On 8 September 2023, an earthquake with a magnitude of 6.8 M_{w} hit Marrakesh-Safi region of Morocco. 6 Days after the earthquake has struck, Al Mada under the instructions of King Mohammed VI donated 1 Billion dirhams for relief operations of quake-hit regions.

==Activities and partnerships==
The group has a large footprint in the Moroccan economy, estimated to be worth 3% of its GDP. It holds investments in companies holding #1 positions in banking and mass retail. Its main activities encompass financial services with Attijariwafa Bank, mass distribution with Marjane, telecommunications with Inwi and mining with Managem Group. Societe Nationale d'Investissement has invested as well in renewable energy, tourism and real estate. It has partnered as well with foreign investors such as Lafarge in Lafarge Maroc and Arcelor Mittal in Sonasid.

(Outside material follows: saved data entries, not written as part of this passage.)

(** A move of a session that is not pinned. *)
Lemma move_nothing id a b :
  id ∉ (ordered_sidebar_pins d).*1 → projected L (Move id a b) d (observed_rows id d).
Proof using d_timely d_in_time.
  intros Hni. split_and!; [by apply (observed L id d)| |apply observed_same|intros; apply observed_same].
  rewrite observed_pins. cbn. by rewrite bool_decide_false.
Qed.

Lemma pinned_here id : id ∈ (ordered_sidebar_pins d).*1 → location_of d id = "pinned".
Proof using d_timely.
  pose proof (t_wf _ _ d_timely) as Hwf. intros Hm. apply list_elem_of_fmap in Hm as ([j k] & Ej & Hin').
  cbn in Ej. subst j. apply (pins_sound d Hwf) in Hin'.
  destruct (overlay_row d KIND_SIDEBAR_PINS id) as [r|] eqn:Er; [|unfold pin_at in Hin'; by rewrite Er in Hin'].
  rewrite (pin_at_spec d id r Hwf Er) in Hin'. by case_decide.
Qed.

Lemma place_projects change d' :
  let id := session_id change in
  let ids := (ordered_sidebar_pins d).*1 in
  (∀ c, change ≠ PSection c) → (∀ i, change ≠ Unpin i) → (is_pin change = false → id ∈ ids) →
  place_pin len wall change ids (observed_rows id d) = (d', Ok tt) → in_time L d' → projected L change d d'.
Proof using wall_le d_timely d_in_time.
  intros id ids Hc Hu Hm Hpl Hin. destruct (observed L id d d_timely d_in_time) as (Ht2 & Hsl & Hsp & _).
  fold (observed_rows id d) in Ht2, Hsl, Hsp. pose proof (t_wf _ _ d_timely) as Hwf.
  assert (is_pin change = false → location_of (observed_rows id d) id = "pinned") as Hmv
    by (intros Hp; rewrite (proj1 (observed_same id id)); by apply pinned_here, Hm).
  destruct (place_spec len wall L wall_le change ids _ d' Ht2 Hsl Hsp Hmv Hpl Hin)
    as (key & hlc & i & H1 & H2 & H3 & H4 & Hi & Hk).
  fold id in H2, H3, H4, Hi. rewrite observed_pins in Hk.
  destruct (project_placed change ids Hc Hu Hm) as (a & Ha & Hproj). fold id in Ha, Hproj. rewrite Hproj in *.
  rewrite position_insert in Hi; [|rewrite remove_id_elem; tauto|done]. injection Hi as <-.
  unfold ids in Hk, Ha. rewrite <- others_ids in Hk, Ha. rewrite length_fmap in Ha.
  destruct (neighbours d id a key hlc Hwf Ha Hk) as [Hlow Hhigh].
  split_and!; [done| | |intros; by eapply observed_others].
  - rewrite (pins_placed d d' id key a Hwf); [|apply H1|intros; by eapply observed_others|done|done|done].
    by rewrite fmap_insert_at, others_ids.
  - fold id. rewrite H3. destruct change as [? ? ?|? ? ?|j|c]; [done| |by destruct (Hu j)|by destruct (Hc c)].
    symmetry. by apply pinned_here, Hm.
Qed.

It has exited in 2012 and 2013 from the historic ONA Group agri-business activities, by selling its stakes in leader companies in edible oil, milk and dairy, sugar and biscuits to international leaders such as Sofiprotéol, Danone, Wilmar International and Mondelēz International.

=== Partnership with Lafarge & Holcim Maroc ===
In 2016, SNI partnered with Lafarge Ciment and Holcim Maroc. The partnership is composed of two separate parts:
- The merging of Lafarge Ciments and Holcim Maroc produced LafargeHolcim Maroc, the second listed cement-manufacturers in Africa.
- The creation of a common development subsidiary in Sub-Saharan French speaking Africa.
This operation is beneficial for both partners as they progress towards a Pan-African investment fund. It created the first industrial market capitalization in Casablanca for an amount of MAD40 billion (EUR3.7 billion).

Partnership's implementation process:
- Merging of Holcim Maroc and Lafarge Ciment
- Assigning 50 percent to SNI of LafargeHolcim Maroc shares
- Contributing the new shares held by SNI and LafargeHolcim Maroc to Lafarge Maroc to retain the major part of the shares and control
The partnership also resulted in the creation of a common development subsidiary called LH Maroc Afrique, that targets the Sub-Saharan French speaking Africa (Burkina Faso, Ivory Coast, Gabon, Mauritania and Mali...).

===Subsidiaries===
Attijariwafa Bank

SNI initially held 48% stake in Attijariwafa bank. In January 2015, The conglomerate hired the Goldman Sachs and Rothschild banks to advise them on finalizing the deal of selling 19% of Attijariwafa bank to reduce SNI's debt.

Nareva

Nareva holding is fully owned by SNI and focuses on renewable and coal energy.

Cosumar

In 2013, SNI started collaborating with Cosumar only to resell the majority of its shares in 2014. In 2015, the firm completely sold the remaining shares to the stock market.

Centrale Laitière and Bimo

SNI sold its share of 37.7% in Centrale Laitiére to the French firm Danone. It also sold its 50% share of Bimo to Kraft Foods.

Lesieur Cristal

In 2014, the group sold its remaining stakes of Lesieur in a public sale.

Other Subsidiaries

Société Nationale d'Investissement (SNI) owns several other firms :
- Agma Lahlou-Tazi
- Lafarge Maroc
- Managem
- Marjane
- Nareva
- ONAPAR
- OPTORG
- SOMED
- SONASID
- Sotherma
- Wafa Assurance
- Wafa Cash
- Wafa Capital
- Wana Corporate (Inwi)
- Aviation unit called Africaplane

==Controversy==

The SNI and its former holding arm the ONA have been accused of monopolistic market practices and of corruption on several occasions. The fact that the holding's largest shareholder remains the Moroccan royal family has enabled it to exert significant political and economic pressure on its rivals and acquisition targets. A series of Wikileaks cables divulged in December 2010 revealed the reports of US diplomats casting doubts on the integrity of the dealings of the SNI (and ONA) and on the transparency of the King's business affairs.